Known as the Beatitudes, Jesus' words are sometimes heard as sweet and sentimental. We imagine them pretty: better for crosstitch than for the cross.

But they are words for those willing to walk the ugly way of sorrows. All of the "blessings" are found by being out of step, on the outside, broken or on the bottom.

Contrary to paintings and movies, where Jesus announces these words from a mountaintop for all the world to hear, the Lord went away from large crowds and let only his committed disciples hear this teaching. His words are for the few who will start the journey and not turn back when it becomes ugly - those who will stay on the narrow, difficult path instead of the wide, easy road.

The poor in spirit are the "little people" who know their need of God - they can inherit the treasure God holds.

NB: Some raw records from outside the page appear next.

(** * strudel-gen: the document-to-record compilers and the overlay merger

    A shallow embedding of the scripts under [scripts/]:
    - [generate-idioms.py] and [generate-snippets.py] (header-comment parser,
      record normaliser, JSONL writer),
    - [generate-anti-patterns.py] (mapping documents),
    - [generate-data.py] (category splitter, input validation),
    - [merge-mini-notation-rewrites.py] (overlay merger),
    - [generate-functions-index.py] (category index).

    Conventions of the model.
    - Text is a [string]; a character is an [ascii].  The character classes of
      Python ([str.isspace], [\s], [\w], [str.lower]) are given on the ASCII
      range; code points of 128 and above are taken as ordinary characters
      (neither white space nor word characters, unchanged by [lower]).
    - A file is the text Python's text-mode reader returns for it and the
      text the writer is given.
    - A Python [dict] whose order is never observed is a [gmap]; a [dict]
      that is serialised is an association list in insertion order. *)

From Stdlib Require Import Ascii String ZArith Lia.
From stdpp Require Import base strings list gmap sorting pretty.

Local Open Scope stdpp_scope.

(** ** Python string primitives *)

Module Py.

(** [str.isspace] on one ASCII character: TAB, LF, VT, FF, CR, FS, GS, RS, US
    and SPACE. *)
Definition is_space (c : ascii) : bool :=
  let n := nat_of_ascii c in
  ((9 <=? n) && (n <=? 13)) || ((28 <=? n) && (n <=? 32)).

(** [\w] on one ASCII character: letters, digits and the underscore. *)
Definition is_word (c : ascii) : bool :=
  let n := nat_of_ascii c in
  ((48 <=? n) && (n <=? 57)) || ((65 <=? n) && (n <=? 90))
  || ((97 <=? n) && (n <=? 122)) || (n =? 95).

Definition lower_char (c : ascii) : ascii :=
  let n := nat_of_ascii c in
  if (65 <=? n) && (n <=? 90) then ascii_of_nat (n + 32) else c.

Fixpoint lower (s : string) : string :=
  match s with
  | "" => ""
  | String c s' => String (lower_char c) (lower s')
  end.

Fixpoint lstrip (s : string) : string :=
  match s with
  | "" => ""
  | String c s' => if is_space c then lstrip s' else s
  end.

Fixpoint rstrip (s : string) : string :=
  match s with
  | "" => ""
  | String c s' =>
      match rstrip s' with
      | "" => if is_space c then "" else String c ""
      | r => String c r
      end
  end.

(** [s.strip()] *)
Definition strip (s : string) : string := lstrip (rstrip s).

(** [s.startswith(p)] *)
Definition startswith (s p : string) : bool := String.prefix p s.

(** [s.endswith(p)] *)
Definition endswith (s p : string) : bool :=
  String.prefix (String.rev p) (String.rev s).

(** [s.split(sep)] for a one-character separator: never the empty list. *)
Fixpoint split (sep : ascii) (s : string) : list string :=
  match s with
  | "" => [""]
  | String c s' =>
      if Ascii.eqb c sep then "" :: split sep s'
      else match split sep s' with
           | h :: t => String c h :: t
           | [] => [String c ""]
           end
  end.

(** [s.split(sep, 1)[0]]: the text before the first separator, the whole
    text when there is none. *)
Fixpoint split_head (sep : ascii) (s : string) : string :=
  match s with
  | "" => ""
  | String c s' => if Ascii.eqb c sep then "" else String c (split_head sep s')
  end.

Fixpoint contains_char (sep : ascii) (s : string) : bool :=
  match s with
  | "" => false
  | String c s' => Ascii.eqb c sep || contains_char sep s'
  end.

(** [s.rsplit(sep, 1)[0]]: the text before the last separator, the whole
    text when there is none. *)
Fixpoint rsplit_head (sep : ascii) (s : string) : string :=
  match s with
  | "" => ""
  | String c s' =>
      if contains_char sep s' then String c (rsplit_head sep s')
      else if Ascii.eqb c sep then "" else s
  end.

(** [sep.join(l)] *)
Fixpoint join (sep : string) (l : list string) : string :=
  match l with
  | [] => ""
  | [x] => x
  | x :: l' => x +:+ sep +:+ join sep l'
  end.

(** Every character of [s] is in the class [p]. *)
Fixpoint all_chars (p : ascii -> bool) (s : string) : bool :=
  match s with
  | "" => true
  | String c s' => p c && all_chars p s'
  end.

(** Truth value of a string: [not s] is [is_empty s]. *)
Definition is_empty (s : string) : bool :=
  match s with "" => true | _ => false end.

(** First and last characters, for statements about surrounding blanks. *)
Definition head_char (s : string) : option ascii :=
  match s with "" => None | String c _ => Some c end.

Fixpoint last_char (s : string) : option ascii :=
  match s with
  | "" => None
  | String c "" => Some c
  | String _ s' => last_char s'
  end.

Definition no_outer_space (s : string) : Prop :=
  (forall c, head_char s = Some c -> is_space c = false) /\
  (forall c, last_char s = Some c -> is_space c = false).

End Py.

(** ** The header line pattern

    [re.match(r'^//\s*@(\w+):\s*(.+)$', stripped)], written out as the
    backtracking matcher runs it.  The two greedy runs before [@] and [:]
    cannot give anything back (the next pattern character is outside their
    class); the run of blanks after the colon can, which [match_value]
    follows. *)

Module Re.

(** The longest prefix of word characters, and what follows it. *)
Fixpoint span_word (s : string) : string * string :=
  match s with
  | "" => ("", "")
  | String c s' =>
      if Py.is_word c
      then let '(w, r) := span_word s' in (String c w, r)
      else ("", s)
  end.

Definition is_newline (c : ascii) : bool := Ascii.eqb c "010".

(** [(.+)$] at the current position: one or more characters other than a
    newline, up to the end of the subject or to a final newline. *)
Fixpoint dot_plus_end (s : string) : option string :=
  match s with
  | "" => None
  | String c s' =>
      if is_newline c then None
      else match s' with
           | "" => Some (String c "")
           | String "010" "" => Some (String c "")
           | _ => match dot_plus_end s' with
                  | Some u => Some (String c u)
                  | None => None
                  end
           end
  end.

(** [\s*(.+)$]: the blanks are taken greedily, and given back one at a
    time while the rest fails. *)
Fixpoint match_value (s : string) : option string :=
  match s with
  | "" => None
  | String c s' =>
      if Py.is_space c
      then match match_value s' with
           | Some v => Some v
           | None => dot_plus_end s
           end
      else dot_plus_end s
  end.

(** The whole pattern: [Some (group 1, group 2)] on a match. *)
Definition match_meta (s : string) : option (string * string) :=
  match s with
  | String "/" (String "/" r) =>
      match Py.lstrip r with
      | String "@" r1 =>
          match span_word r1 with
          | (String k0 k, String ":" r2) =>
              match match_value r2 with
              | Some v => Some (String k0 k, v)
              | None => None
              end
          | _ => None
          end
      | _ => None
      end
  | _ => None
  end.

End Re.

(** ** Python values and [json.dumps]

    The values [json.loads] and [yaml.safe_load] build, without floats: a
    [dict] is kept as its items in insertion order (keys are strings). *)

#[local] Set Warnings "-register-all".

Inductive pyval : Type :=
  | PNone
  | PBool (b : bool)
  | PInt (z : Z)
  | PStr (s : string)
  | PList (l : list pyval)
  | PDict (d : list (string * pyval)).

Module Dict.

(** An ordered [dict] with string keys. *)
Definition t (V : Type) : Type := list (string * V).

Fixpoint get {V} (d : t V) (k : string) : option V :=
  match d with
  | [] => None
  | (k', v) :: d' => if String.eqb k' k then Some v else get d' k
  end.

(** [d[k] = v]: an existing key keeps its place, a new key goes last. *)
Fixpoint set {V} (d : t V) (k : string) (v : V) : t V :=
  match d with
  | [] => [(k, v)]
  | (k', v') :: d' =>
      if String.eqb k' k then (k', v) :: d' else (k', v') :: set d' k v
  end.

Definition mem {V} (d : t V) (k : string) : bool :=
  match get d k with Some _ => true | None => false end.

Definition keys {V} (d : t V) : list string := map fst d.

(** [d.get(k, dflt)] *)
Definition get_default {V} (d : t V) (k : string) (dflt : V) : V :=
  match get d k with Some v => v | None => dflt end.

End Dict.

Module Json.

The mourners have hearts that break for others - they can feel God's touch soothing their hearts.

The meek are overrun by the proud and powerful - they will be gentle enough to tend God's new earth.

Those who are hungry and thirsty for righteousness know their own emptiness and need - they can receive the fullness of Christ.

The merciful do not inflict their "justice" on others - they can expect mercy at the final judgment.

The pure in heart are not distracted by created things - they can see the Creator.

The peacemakers restore broken bonds - they can know the unbreakable bond of the Father's love.

Those persecuted for Christ receive the highest "compliments" of the world, the flesh and the devil - they have ears tuned to hear the final and eternal compliment from Christ, "Well done, good and faithful servant, enter into the joy of your master."